Excerpted data
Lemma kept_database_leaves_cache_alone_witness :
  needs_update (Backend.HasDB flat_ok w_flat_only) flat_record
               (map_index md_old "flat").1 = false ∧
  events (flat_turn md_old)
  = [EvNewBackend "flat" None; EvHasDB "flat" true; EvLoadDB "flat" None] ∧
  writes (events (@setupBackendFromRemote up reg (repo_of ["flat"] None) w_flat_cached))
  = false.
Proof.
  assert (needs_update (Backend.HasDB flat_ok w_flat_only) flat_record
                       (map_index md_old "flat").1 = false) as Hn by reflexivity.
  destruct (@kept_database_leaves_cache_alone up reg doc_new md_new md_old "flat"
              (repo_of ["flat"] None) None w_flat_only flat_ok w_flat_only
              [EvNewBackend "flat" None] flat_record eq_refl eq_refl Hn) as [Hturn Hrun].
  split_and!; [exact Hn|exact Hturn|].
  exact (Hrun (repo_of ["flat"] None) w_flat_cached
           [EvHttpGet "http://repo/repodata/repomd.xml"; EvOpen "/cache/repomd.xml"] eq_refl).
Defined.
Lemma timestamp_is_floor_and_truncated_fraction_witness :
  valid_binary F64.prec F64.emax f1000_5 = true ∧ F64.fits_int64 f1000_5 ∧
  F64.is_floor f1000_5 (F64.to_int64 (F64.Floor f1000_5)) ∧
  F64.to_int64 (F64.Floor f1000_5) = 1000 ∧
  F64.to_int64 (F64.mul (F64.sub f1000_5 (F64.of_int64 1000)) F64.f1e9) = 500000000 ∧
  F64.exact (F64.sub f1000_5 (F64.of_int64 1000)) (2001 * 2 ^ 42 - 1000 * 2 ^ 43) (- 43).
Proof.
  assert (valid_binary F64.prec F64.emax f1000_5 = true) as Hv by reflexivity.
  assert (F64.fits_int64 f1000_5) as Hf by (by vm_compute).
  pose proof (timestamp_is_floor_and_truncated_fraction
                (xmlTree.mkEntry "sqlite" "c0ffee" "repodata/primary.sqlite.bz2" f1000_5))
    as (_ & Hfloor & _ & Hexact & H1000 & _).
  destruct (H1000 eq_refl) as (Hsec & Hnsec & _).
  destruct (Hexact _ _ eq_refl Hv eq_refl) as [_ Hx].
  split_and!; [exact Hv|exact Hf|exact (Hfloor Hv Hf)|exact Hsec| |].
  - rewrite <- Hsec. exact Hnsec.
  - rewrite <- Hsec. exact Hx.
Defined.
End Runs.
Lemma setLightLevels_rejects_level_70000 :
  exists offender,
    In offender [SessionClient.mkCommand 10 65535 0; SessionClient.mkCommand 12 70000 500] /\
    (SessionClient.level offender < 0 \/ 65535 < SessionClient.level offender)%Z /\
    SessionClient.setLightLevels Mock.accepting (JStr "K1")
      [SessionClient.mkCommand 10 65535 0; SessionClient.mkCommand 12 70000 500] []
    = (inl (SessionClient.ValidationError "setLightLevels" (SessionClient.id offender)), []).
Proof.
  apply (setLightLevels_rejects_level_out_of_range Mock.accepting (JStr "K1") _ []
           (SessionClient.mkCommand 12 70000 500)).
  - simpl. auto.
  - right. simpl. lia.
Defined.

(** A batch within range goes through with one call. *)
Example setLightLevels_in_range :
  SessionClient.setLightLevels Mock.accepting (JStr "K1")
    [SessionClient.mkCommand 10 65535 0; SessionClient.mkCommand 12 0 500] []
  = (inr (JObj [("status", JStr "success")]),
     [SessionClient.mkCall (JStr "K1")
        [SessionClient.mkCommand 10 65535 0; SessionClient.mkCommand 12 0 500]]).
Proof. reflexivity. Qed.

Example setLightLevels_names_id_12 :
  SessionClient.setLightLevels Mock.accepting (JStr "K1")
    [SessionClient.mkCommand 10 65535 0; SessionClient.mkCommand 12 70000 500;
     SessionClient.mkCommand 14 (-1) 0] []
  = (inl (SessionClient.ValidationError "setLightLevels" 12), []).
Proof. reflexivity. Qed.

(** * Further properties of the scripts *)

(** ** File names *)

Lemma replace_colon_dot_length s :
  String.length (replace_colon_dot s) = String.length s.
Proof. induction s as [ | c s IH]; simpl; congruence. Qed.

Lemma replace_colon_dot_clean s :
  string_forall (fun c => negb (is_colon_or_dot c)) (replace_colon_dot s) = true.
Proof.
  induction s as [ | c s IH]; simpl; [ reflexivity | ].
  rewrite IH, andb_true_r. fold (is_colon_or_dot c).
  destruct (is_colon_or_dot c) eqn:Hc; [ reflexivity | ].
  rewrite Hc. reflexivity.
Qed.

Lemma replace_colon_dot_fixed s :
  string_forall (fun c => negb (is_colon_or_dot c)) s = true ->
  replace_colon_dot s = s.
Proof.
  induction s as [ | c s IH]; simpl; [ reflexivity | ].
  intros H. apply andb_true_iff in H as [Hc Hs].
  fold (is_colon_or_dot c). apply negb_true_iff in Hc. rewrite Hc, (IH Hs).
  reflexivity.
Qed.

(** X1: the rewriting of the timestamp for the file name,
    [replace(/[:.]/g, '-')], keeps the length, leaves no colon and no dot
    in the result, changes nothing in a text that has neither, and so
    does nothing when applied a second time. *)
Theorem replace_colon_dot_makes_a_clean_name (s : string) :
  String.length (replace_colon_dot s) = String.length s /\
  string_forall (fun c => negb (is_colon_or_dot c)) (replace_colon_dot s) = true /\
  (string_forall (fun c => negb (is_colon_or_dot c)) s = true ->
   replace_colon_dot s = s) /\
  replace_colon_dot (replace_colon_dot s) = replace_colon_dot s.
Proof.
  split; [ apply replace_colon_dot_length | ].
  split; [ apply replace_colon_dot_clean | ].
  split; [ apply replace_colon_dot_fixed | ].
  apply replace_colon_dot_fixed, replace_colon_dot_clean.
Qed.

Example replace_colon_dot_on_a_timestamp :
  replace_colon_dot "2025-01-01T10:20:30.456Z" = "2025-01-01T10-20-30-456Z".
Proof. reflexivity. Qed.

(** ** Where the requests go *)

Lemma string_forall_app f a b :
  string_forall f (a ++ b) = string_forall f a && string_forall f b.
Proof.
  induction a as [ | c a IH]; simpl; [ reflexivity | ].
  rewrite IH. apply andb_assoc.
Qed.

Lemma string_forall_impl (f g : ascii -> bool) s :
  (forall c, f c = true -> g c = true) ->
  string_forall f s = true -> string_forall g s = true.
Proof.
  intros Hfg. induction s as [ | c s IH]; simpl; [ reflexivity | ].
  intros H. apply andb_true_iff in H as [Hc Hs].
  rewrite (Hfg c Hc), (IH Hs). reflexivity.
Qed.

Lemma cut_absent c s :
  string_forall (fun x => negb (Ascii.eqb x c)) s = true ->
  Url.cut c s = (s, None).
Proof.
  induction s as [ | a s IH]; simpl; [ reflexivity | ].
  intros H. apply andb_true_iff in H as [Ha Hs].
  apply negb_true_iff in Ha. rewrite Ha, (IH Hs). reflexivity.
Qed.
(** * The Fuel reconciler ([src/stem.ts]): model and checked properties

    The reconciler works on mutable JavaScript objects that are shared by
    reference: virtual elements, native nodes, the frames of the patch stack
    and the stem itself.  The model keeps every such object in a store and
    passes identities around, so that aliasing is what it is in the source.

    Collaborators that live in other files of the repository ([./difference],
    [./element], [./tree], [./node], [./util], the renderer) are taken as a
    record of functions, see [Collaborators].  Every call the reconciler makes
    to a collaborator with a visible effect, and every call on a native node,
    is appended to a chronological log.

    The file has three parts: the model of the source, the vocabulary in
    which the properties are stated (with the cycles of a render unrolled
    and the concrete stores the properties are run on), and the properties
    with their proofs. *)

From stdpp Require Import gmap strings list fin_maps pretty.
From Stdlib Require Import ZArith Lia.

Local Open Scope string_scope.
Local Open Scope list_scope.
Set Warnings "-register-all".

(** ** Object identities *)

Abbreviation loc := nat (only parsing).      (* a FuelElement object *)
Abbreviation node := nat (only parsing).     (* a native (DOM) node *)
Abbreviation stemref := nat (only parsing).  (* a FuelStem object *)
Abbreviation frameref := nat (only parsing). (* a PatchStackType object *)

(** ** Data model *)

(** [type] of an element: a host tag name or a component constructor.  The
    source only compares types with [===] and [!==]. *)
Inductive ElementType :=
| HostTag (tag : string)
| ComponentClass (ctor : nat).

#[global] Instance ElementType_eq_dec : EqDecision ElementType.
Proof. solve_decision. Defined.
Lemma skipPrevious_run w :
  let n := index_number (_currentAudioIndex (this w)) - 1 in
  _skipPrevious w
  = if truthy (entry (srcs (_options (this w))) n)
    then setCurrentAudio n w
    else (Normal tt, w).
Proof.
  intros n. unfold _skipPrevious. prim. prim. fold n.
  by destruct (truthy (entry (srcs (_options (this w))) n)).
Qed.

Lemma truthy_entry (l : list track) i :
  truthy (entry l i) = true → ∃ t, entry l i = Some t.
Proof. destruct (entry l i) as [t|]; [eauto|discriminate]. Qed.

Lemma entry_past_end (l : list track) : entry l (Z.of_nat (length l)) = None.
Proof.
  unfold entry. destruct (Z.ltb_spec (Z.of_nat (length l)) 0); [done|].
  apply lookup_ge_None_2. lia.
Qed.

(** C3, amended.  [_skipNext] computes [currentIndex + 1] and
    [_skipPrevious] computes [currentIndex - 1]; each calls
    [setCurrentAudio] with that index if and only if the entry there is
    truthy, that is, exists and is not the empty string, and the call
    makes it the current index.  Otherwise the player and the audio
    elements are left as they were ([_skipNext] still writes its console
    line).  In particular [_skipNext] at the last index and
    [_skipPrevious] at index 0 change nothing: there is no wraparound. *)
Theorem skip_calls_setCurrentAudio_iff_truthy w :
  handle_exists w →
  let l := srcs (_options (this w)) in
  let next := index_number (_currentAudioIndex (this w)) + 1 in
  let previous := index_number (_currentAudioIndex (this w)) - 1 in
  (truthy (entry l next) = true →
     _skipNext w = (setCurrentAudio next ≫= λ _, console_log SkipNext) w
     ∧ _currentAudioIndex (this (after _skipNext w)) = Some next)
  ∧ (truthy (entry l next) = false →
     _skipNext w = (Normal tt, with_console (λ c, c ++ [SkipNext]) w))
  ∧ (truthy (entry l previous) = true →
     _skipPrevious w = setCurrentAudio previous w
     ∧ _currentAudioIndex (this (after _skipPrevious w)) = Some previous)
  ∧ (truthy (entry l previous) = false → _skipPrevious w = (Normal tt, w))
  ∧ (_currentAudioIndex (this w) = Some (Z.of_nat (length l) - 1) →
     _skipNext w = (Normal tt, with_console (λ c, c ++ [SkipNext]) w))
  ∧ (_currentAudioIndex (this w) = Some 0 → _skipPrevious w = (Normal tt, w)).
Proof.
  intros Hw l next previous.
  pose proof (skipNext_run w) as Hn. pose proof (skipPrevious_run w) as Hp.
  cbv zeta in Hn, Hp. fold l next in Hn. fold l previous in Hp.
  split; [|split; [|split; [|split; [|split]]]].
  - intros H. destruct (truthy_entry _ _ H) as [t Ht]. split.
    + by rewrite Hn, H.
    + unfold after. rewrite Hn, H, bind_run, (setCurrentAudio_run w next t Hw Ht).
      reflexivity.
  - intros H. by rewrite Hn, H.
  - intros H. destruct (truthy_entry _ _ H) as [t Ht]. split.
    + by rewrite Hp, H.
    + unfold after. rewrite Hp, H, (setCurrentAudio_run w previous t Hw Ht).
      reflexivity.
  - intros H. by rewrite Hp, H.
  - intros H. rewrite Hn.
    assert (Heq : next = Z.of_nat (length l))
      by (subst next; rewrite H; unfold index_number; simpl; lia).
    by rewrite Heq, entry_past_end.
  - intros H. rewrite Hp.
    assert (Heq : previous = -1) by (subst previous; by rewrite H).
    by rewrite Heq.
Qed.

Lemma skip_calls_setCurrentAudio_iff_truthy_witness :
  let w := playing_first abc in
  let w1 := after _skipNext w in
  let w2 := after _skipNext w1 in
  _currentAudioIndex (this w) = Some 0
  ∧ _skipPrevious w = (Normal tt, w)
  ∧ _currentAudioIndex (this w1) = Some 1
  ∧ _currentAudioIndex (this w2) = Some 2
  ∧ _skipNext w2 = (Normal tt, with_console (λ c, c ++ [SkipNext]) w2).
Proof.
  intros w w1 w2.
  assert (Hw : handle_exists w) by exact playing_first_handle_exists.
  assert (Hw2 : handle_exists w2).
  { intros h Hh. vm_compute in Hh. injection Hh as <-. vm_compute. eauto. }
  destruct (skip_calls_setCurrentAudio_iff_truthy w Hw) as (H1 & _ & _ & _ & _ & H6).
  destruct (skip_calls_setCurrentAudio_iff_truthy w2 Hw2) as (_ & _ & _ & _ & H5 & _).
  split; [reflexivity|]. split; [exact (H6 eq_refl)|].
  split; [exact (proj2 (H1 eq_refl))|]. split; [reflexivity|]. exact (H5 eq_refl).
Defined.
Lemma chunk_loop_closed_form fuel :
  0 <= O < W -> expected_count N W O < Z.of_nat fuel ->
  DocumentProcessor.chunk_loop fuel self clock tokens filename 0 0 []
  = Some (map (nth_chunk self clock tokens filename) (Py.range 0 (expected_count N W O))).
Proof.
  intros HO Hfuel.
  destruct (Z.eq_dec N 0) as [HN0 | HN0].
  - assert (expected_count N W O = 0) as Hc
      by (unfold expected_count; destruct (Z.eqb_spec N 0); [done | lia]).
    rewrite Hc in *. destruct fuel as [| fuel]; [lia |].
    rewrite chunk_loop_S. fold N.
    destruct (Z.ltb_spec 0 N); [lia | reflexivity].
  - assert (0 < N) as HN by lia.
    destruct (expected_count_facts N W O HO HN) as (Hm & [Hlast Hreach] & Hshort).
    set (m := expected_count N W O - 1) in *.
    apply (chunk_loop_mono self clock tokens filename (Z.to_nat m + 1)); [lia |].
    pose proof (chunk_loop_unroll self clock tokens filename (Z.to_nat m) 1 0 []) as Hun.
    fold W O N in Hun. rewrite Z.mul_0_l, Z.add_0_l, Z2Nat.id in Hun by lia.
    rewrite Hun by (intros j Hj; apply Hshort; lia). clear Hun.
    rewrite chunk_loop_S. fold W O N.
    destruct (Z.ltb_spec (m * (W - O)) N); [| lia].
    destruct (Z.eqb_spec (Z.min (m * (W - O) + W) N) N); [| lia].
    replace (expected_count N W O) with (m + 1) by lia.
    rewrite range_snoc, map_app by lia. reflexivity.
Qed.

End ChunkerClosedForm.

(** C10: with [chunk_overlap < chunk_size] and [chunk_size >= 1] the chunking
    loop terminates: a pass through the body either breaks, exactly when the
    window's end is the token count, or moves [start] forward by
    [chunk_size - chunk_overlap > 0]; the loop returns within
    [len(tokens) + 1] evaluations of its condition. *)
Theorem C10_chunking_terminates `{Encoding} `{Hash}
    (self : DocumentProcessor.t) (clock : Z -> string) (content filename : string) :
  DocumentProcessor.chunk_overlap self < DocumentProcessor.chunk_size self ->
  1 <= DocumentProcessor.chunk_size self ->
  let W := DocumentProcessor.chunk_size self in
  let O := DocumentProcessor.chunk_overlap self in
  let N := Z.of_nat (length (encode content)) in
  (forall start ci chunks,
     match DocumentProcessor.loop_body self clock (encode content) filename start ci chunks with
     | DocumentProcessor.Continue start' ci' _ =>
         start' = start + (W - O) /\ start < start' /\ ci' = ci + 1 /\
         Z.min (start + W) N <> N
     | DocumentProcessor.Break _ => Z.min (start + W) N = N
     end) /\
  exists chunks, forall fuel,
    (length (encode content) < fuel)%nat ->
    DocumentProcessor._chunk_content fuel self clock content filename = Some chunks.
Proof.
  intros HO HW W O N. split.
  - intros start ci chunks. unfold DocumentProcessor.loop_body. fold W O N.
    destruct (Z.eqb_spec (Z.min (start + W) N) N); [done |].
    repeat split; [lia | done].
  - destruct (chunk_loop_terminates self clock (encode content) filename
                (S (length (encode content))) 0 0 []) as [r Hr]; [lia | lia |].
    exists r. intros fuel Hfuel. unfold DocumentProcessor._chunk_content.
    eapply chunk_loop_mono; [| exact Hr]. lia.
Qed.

Action item
Exact reproduction is required. Give the lines of the data from its first line through the line containing "as [Hturn Hrun].", and no others.

Response for this exercise
Lemma kept_database_leaves_cache_alone_witness :
  needs_update (Backend.HasDB flat_ok w_flat_only) flat_record
               (map_index md_old "flat").1 = false ∧
  events (flat_turn md_old)
  = [EvNewBackend "flat" None; EvHasDB "flat" true; EvLoadDB "flat" None] ∧
  writes (events (@setupBackendFromRemote up reg (repo_of ["flat"] None) w_flat_cached))
  = false.
Proof.
  assert (needs_update (Backend.HasDB flat_ok w_flat_only) flat_record
                       (map_index md_old "flat").1 = false) as Hn by reflexivity.
  destruct (@kept_database_leaves_cache_alone up reg doc_new md_new md_old "flat"
              (repo_of ["flat"] None) None w_flat_only flat_ok w_flat_only
              [EvNewBackend "flat" None] flat_record eq_refl eq_refl Hn) as [Hturn Hrun].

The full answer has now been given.